Social media has completely pervaded our lives in the past few years with increased accessibility to the internet. They have drastically changed the way people interact with one another, with users posting extensively on every facet of their lives on these websites. These social networks have become a treasure trove of data, which consequently has led to rapid advancements in the field of social media mining. In the interest of personalizing user experience, highly performant and specialized machine learning models have been developed that have the ability to learn behavioral patterns of users and make reliable predictions about them. However, there have been cases of several organizations leveraging this data to predict user preferences and classify them without the express permission of the users themselves. This has raised huge privacy concerns among users of these social networks.

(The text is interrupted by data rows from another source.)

(* ===== verification/Predict.v ===== *)
(** * The request size predictor (src/src/prediction.hpp)

    A ring of the last thirty-two requests with its sum and its number of
    nonzero entries maintained incrementally; the mean of the ring widens a
    request of the same class to the size expected next. *)

From S2P Require Import Prelude.
From S2P Require Import Config.

Definition __max_cached : Z := 32.

(** [alloc_predictor]: [allocs] is the array, [index] the slot written next. *)
Record alloc_predictor := Predictor { allocs : list Z; running_sum : Z; running_div : Z; index : Z }.

Definition alloc_predictor_init : alloc_predictor := Predictor (replicate 32 0) 0 0 0.

Definition align_to_page (n : Z) : Z := Z.ldiff (u64 (u64 (n + __system_pagesize) - 1)) (__system_pagesize - 1).

Definition of_class (sz : Z) : Z :=
  if sz <? __class_small then __class_precise
  else if sz <? __class_medium then __class_small
  else if sz <? __class_large then __class_medium
  else if sz <? __class_1mb then __class_large
  else if sz <? __class_gb then __class_1mb
  else __class_gb.

(** [operator+=] *)
Definition add_request (p : alloc_predictor) (n : Z) : alloc_predictor :=
  let i := index p in
  let old := default 0 (allocs p !! Z.to_nat i) in
  let sum := u64 (running_sum p - old) in
  let div := u64 (running_div p - (if negb (old =? 0) then 1 else 0)) in
  let al := <[Z.to_nat i := n]> (allocs p) in
  let sum := u64 (sum + n) in
  let div := u64 (div + (if negb (n =? 0) then 1 else 0)) in
  Predictor al sum div (Z.land (u32 (i + 1)) (__max_cached - 1)).

Definition predict_size (p : alloc_predictor) (n : Z) : Z :=
  if running_div p =? 0 then align_to_page n else
  let mean_alloc := running_sum p / running_div p in
  if (mean_alloc =? 0) || (u64 (mean_alloc * 3) <? n) || negb (of_class n =? of_class mean_alloc)
  then align_to_page n
  else align_to_page (if n <? mean_alloc then mean_alloc else n).

(** ** The incremental sums *)

Definition total_of (l : list Z) : Z := foldr Z.add 0 l.
Definition nonzero (x : Z) : Z := if negb (x =? 0) then 1 else 0.
Definition count_of (l : list Z) : Z := total_of (nonzero <$> l).

Lemma total_insert l i x y : l !! i = Some x -> total_of (<[i := y]> l) = total_of l - x + y.
Proof.
  revert i. induction l as [|a l IH]; intros [|i] Hi; [done|done| |]; cbn in Hi |- *.
  - injection Hi as ->. unfold total_of. lia.
  - change (a + total_of (<[i := y]> l) = a + total_of l - x + y). rewrite (IH i Hi). lia.
Qed.

Lemma count_bounds l : 0 <= count_of l <= Z.of_nat (length l).
Proof.
  induction l as [|x l IH]; [done|]. cbn [length]. change (count_of (x :: l)) with (nonzero x + count_of l).
  unfold nonzero. destruct (negb (x =? 0)); lia.
Qed.

(** The ring's sum and count are those of its entries, the sum modulo [2^64]. *)
Record sums_ok (p : alloc_predictor) : Prop := {
  so_len : length (allocs p) = 32%nat;
  so_index : 0 <= index p < 32;
  so_range x : x ∈ allocs p -> 0 <= x < 2 ^ 64;
  so_sum : running_sum p = u64 (total_of (allocs p));
  so_div : running_div p = count_of (allocs p)
}.

Lemma init_ok : sums_ok alloc_predictor_init.
Proof.
  split; try done. intros x [-> _]%elem_of_replicate. lia.
Qed.

Lemma next_index i : 0 <= i < 32 -> Z.land (u32 (i + 1)) (__max_cached - 1) = (i + 1) mod 32.
Proof.
  intros Hi. rewrite u32_small by lia. change (__max_cached - 1) with (Z.ones 5). by rewrite Z.land_ones by lia.
Qed.

Lemma add_request_ok p n : sums_ok p -> 0 <= n < 2 ^ 64 -> sums_ok (add_request p n).
Proof.
  intros [Hl Hi Hr Hs Hd] Hn. destruct (lookup_lt_is_Some_2 (allocs p) (Z.to_nat (index p))) as [old Hold]; [lia|].
  assert (Hro : 0 <= old < 2 ^ 64) by (apply Hr; by eapply list_elem_of_lookup_2).
  unfold add_request. rewrite Hold. change (default 0 (Some old)) with old. fold (nonzero old) (nonzero n).
  split; cbn [allocs running_sum running_div index].
  - by rewrite length_insert.
  - rewrite next_index by done. by apply Z.mod_pos_bound.
  - intros x (j & Hj)%list_elem_of_lookup. destruct (decide (Z.to_nat (index p) = j)) as [<-|Hne].
    + rewrite list_lookup_insert_eq in Hj by lia. by injection Hj as <-.
    + rewrite list_lookup_insert_ne in Hj by done. apply Hr. by eapply list_elem_of_lookup_2.
  - rewrite (total_insert _ _ _ _ Hold), Hs. unfold u64.
    rewrite Zminus_mod_idemp_l, Zplus_mod_idemp_l. done.
  - unfold count_of in *. rewrite list_fmap_insert, (total_insert _ _ (nonzero old)), Hd.
    + pose proof (count_bounds (allocs p)) as Hb. unfold count_of in Hb. rewrite Hl in Hb.
      assert (Hpos : nonzero old <= total_of (nonzero <$> allocs p)).
      { pose proof (count_bounds (<[Z.to_nat (index p) := 0]> (allocs p))) as Hb'. unfold count_of in Hb'.
        rewrite list_fmap_insert, (total_insert _ _ (nonzero old)) in Hb'; [cbn in Hb'; lia|].
        by rewrite list_lookup_fmap, Hold. }
      assert (0 <= nonzero old <= 1 /\ 0 <= nonzero n <= 1) by (unfold nonzero; split; case_match; lia).
      rewrite (u64_small (_ - _)) by lia. rewrite u64_small by lia. done.
    + by rewrite list_lookup_fmap, Hold.
Qed.

(** ** The requests of a program *)

Definition after (ns : list Z) : alloc_predictor := foldl add_request alloc_predictor_init ns.

Lemma after_snoc ns n : after (ns ++ [n]) = add_request (after ns) n.
Proof. unfold after. by rewrite foldl_app. Qed.

Lemma after_ok ns : Forall (fun n => 0 <= n < 2 ^ 64) ns -> sums_ok (after ns).
Proof.
  induction ns as [|n ns IH] using rev_ind; [intros _; apply init_ok|].
  rewrite Forall_app, after_snoc, Forall_singleton. intros [H Hn]. by apply add_request_ok; [apply IH|].
Qed.

(** The ring read from its oldest slot: the last thirty-two of the requests,
    after as many zeros as are missing. *)
Definition rotated (p : alloc_predictor) : list Z := drop (Z.to_nat (index p)) (allocs p) ++ take (Z.to_nat (index p)) (allocs p).
Definition window (ns : list Z) : list Z := drop (length ns) (replicate 32 0 ++ ns).

Lemma rotate_step (l : list Z) i n :
  (i < length l)%nat ->
  let j := if decide (S i = length l) then 0%nat else S i in
  drop j (<[i := n]> l) ++ take j (<[i := n]> l) = drop 1 (drop i l ++ take i l) ++ [n].
Proof.
  intros Hi. destruct (lookup_lt_is_Some_2 l i Hi) as [x Hx].
  rewrite (insert_take_drop l i n) by done.
  assert (Hlen : length (take i l) = i) by (rewrite length_take; lia).
  rewrite (drop_S _ _ _ Hx). cbn [app drop]. destruct (decide (S i = length l)) as [E|E].
  - rewrite (drop_ge l (S i)) by lia. by rewrite app_nil_r.
  - rewrite drop_app, take_app, Hlen. replace (S i - i)%nat with 1%nat by lia.
    rewrite (drop_ge (take i l)), (take_ge (take i l)) by lia. cbn. by rewrite !drop_0, take_0, <- app_assoc.
Qed.

Lemma window_length ns : length (window ns) = 32%nat.
Proof. unfold window. rewrite length_drop, length_app, length_replicate. lia. Qed.

Lemma rotated_window ns : Forall (fun n => 0 <= n < 2 ^ 64) ns -> rotated (after ns) = window ns.
Proof.
  induction ns as [|n ns IH] using rev_ind; [done|].
  rewrite Forall_app, Forall_singleton. intros [H Hn]. pose proof (after_ok ns H) as [Hl Hi _ _ _].
  rewrite after_snoc. unfold rotated. cbn [add_request allocs index]. rewrite next_index by done.
  assert (Ej : Z.to_nat ((index (after ns) + 1) mod 32) =
    if decide (S (Z.to_nat (index (after ns))) = length (allocs (after ns))) then 0%nat else S (Z.to_nat (index (after ns)))).
  { rewrite Hl. case_decide as E; [|rewrite Z.mod_small by lia; lia].
    replace (index (after ns) + 1) with 32 by lia. done. }
  rewrite Ej, rotate_step by lia. fold (rotated (after ns)). rewrite (IH H). unfold window.
  rewrite drop_drop, length_app, app_assoc, (drop_app_le (replicate 32 0 ++ ns)); [done|].
  rewrite length_app, length_replicate. cbn. lia.
Qed.

Lemma total_app l l' : total_of (l ++ l') = total_of l + total_of l'.
Proof. induction l as [|x l IH]; [done|]. cbn in *. unfold total_of in *. lia. Qed.

Lemma total_rotated p : total_of (rotated p) = total_of (allocs p).
Proof.
  unfold rotated. rewrite total_app, Z.add_comm, <- total_app. by rewrite take_drop.
Qed.

Lemma count_rotated p : count_of (rotated p) = count_of (allocs p).
Proof.
  unfold rotated, count_of. rewrite fmap_app, total_app, Z.add_comm, <- total_app, <- fmap_app. by rewrite take_drop.
Qed.

(** After any requests the incremental sum and count are those of the last
    thirty-two requests, the sum modulo [2^64], and the count never wraps. *)
Theorem predictor_window ns :
  Forall (fun n => 0 <= n < 2 ^ 64) ns ->
  running_sum (after ns) = u64 (total_of (window ns)) /\
  running_div (after ns) = count_of (window ns) /\ 0 <= running_div (after ns) <= 32.
Proof.
  intros H. pose proof (after_ok ns H) as [Hl _ _ Hs Hd]. rewrite <- (rotated_window ns H), total_rotated, count_rotated.
  split_and!; try done; rewrite Hd; pose proof (count_bounds (allocs (after ns))); lia.
Qed.

Lemma predictor_window_witness :
  running_sum (after (seqZ 1 40)) = total_of (seqZ 9 32) /\ running_div (after (seqZ 1 40)) = 32.
Proof.
  assert (H : Forall (fun n => 0 <= n < 2 ^ 64) (seqZ 1 40)).
  { apply Forall_forall. intros x Hx%elem_of_seqZ. lia. }
  destruct (predictor_window (seqZ 1 40) H) as (E1 & E2 & _). rewrite E1, E2. split; vm_compute; reflexivity.
Defined.

(** ** Predictions *)

Lemma align_to_page_bounds n :
  0 <= n -> n + 4096 <= 2 ^ 64 -> n <= align_to_page n < n + 4096 /\ align_to_page n mod 4096 = 0.
Proof.
  intros H0 H1. assert (E : align_to_page n = align_up n (2 ^ 12)).
  { unfold align_to_page, align_up. f_equal. unfold u64. by rewrite Zminus_mod_idemp_l. }
  rewrite E. apply align_up_bounds; lia.
Qed.

Lemma total_le l b : 0 <= b -> (forall x, x ∈ l -> 0 <= x <= b) -> 0 <= total_of l <= b * count_of l.
Proof.
  intros Hb. induction l as [|x l IH]; intros H; [cbn; lia|].
  change (total_of (x :: l)) with (x + total_of l). change (count_of (x :: l)) with (nonzero x + count_of l).
  assert (Hx : 0 <= x <= b) by (apply H; set_solver). specialize (IH ltac:(intros y Hy; apply H; set_solver)).
  unfold nonzero. destruct (Z.eqb_spec x 0); cbn [negb]; nia.
Qed.

Lemma window_elem ns x : x ∈ window ns -> x = 0 \/ x ∈ ns.
Proof.
  unfold window. intros Hx. assert (Hx' : x ∈ replicate 32 0 ++ ns).
  { rewrite <- (take_drop (length ns)). set_solver. }
  apply elem_of_app in Hx' as [[-> _]%elem_of_replicate|Hx']; auto.
Qed.

(** A prediction is page aligned, no smaller than the request, and less than a
    page above the larger of the request and the largest request remembered;
    it exceeds the request by a page only for a mean of the request's class. *)
Theorem predict_covers ns n b :
  Forall (fun x => 0 <= x <= b) ns -> 0 <= n <= b -> b + 4096 <= 2 ^ 64 ->
  let r := predict_size (after ns) n in
  let mean := u64 (total_of (window ns)) / count_of (window ns) in
  r mod 4096 = 0 /\ n <= r < b + 4096 /\
  (n + 4096 <= r -> n < mean /\ r < mean + 4096 /\ of_class n = of_class mean).
Proof.
  intros Hns Hn Hb r mean.
  assert (Hr : Forall (fun x => 0 <= x < 2 ^ 64) ns) by (eapply Forall_impl; [done|]; cbn; lia).
  pose proof (after_ok ns Hr) as [Hl _ _ Hs Hd]. rewrite <- total_rotated, (rotated_window ns Hr) in Hs.
  rewrite <- count_rotated, (rotated_window ns Hr) in Hd. pose proof (count_bounds (window ns)) as Hc.
  assert (Hmean : 0 <= mean <= b).
  { assert (Ht : 0 <= total_of (window ns) <= b * count_of (window ns)).
    { apply total_le; [lia|]. intros x Hx. rewrite Forall_forall in Hns.
      apply window_elem in Hx as [->|Hx]; [lia|by apply Hns]. }
    assert (Hu : 0 <= u64 (total_of (window ns)) <= total_of (window ns)).
    { pose proof (u64_range (total_of (window ns))). split; [lia|]. by apply Z.mod_le; lia. }
    subst mean. destruct (Z.eq_dec (count_of (window ns)) 0) as [->|Hne]; [rewrite Zdiv_0_r; lia|].
    split; [apply Z.div_pos; lia|]. apply Z.div_le_upper_bound; lia. }
  pose proof (align_to_page_bounds n ltac:(lia) ltac:(lia)) as [Han Hmn].
  subst r. unfold predict_size. rewrite Hs, Hd. fold mean.
  destruct (Z.eqb_spec (count_of (window ns)) 0); [split_and!; lia|].
  destruct ((mean =? 0) || (u64 (mean * 3) <? n) || negb (of_class n =? of_class mean)) eqn:E; [split_and!; lia|].
  apply orb_false_iff in E as [_ E]. apply negb_false_iff, Z.eqb_eq in E.
  destruct (Z.ltb_spec n mean); [|split_and!; lia].
  pose proof (align_to_page_bounds mean ltac:(lia) ltac:(lia)) as [Ham Hmm]. split_and!; try done; lia.
Qed.

Lemma predict_covers_witness :
  predict_size (after [60000; 70000; 80000]) 50000 = 73728 /\
  50000 <= predict_size (after [60000; 70000; 80000]) 50000 < 80000 + 4096.
Proof.
  split; [vm_compute; reflexivity|].
  assert (H : Forall (fun x => 0 <= x <= 80000) [60000; 70000; 80000]) by (repeat constructor; lia).
  exact (proj1 (proj2 (predict_covers [60000; 70000; 80000] 50000 80000 H ltac:(lia) ltac:(lia)))).
Defined.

Social networks are typically represented as graphs, with the users being the nodes of the graph and the connections between them being the edges. Recent research has shown how effective deep learning is at analyzing this graph data and accurately performing node (user) classification. This, however, also presents an opportunity to effectively "fool" these models into incorrectly classifying users by making relatively minor changes to their data, a technique commonly known as adversarial example generation. The users in social networks however have no control over other nodes or links between them so they cannot change the whole graph to protect their privacy. But they do have control over their own profile information and friendship links so we propose an user-centric algorithm that shall suggest minimal changes only in user profiles and their links that would result in conventional models misclassifying their node. We find that the algorithm is successful in finding small user-centric adversarial perturbations consistently leading to a strong decrease in performance of graph convolutional networks. This is therefore a viable approach by which users can ensure that their sensitive information remains truly private and cannot be reliably used to any end without their explicit approval.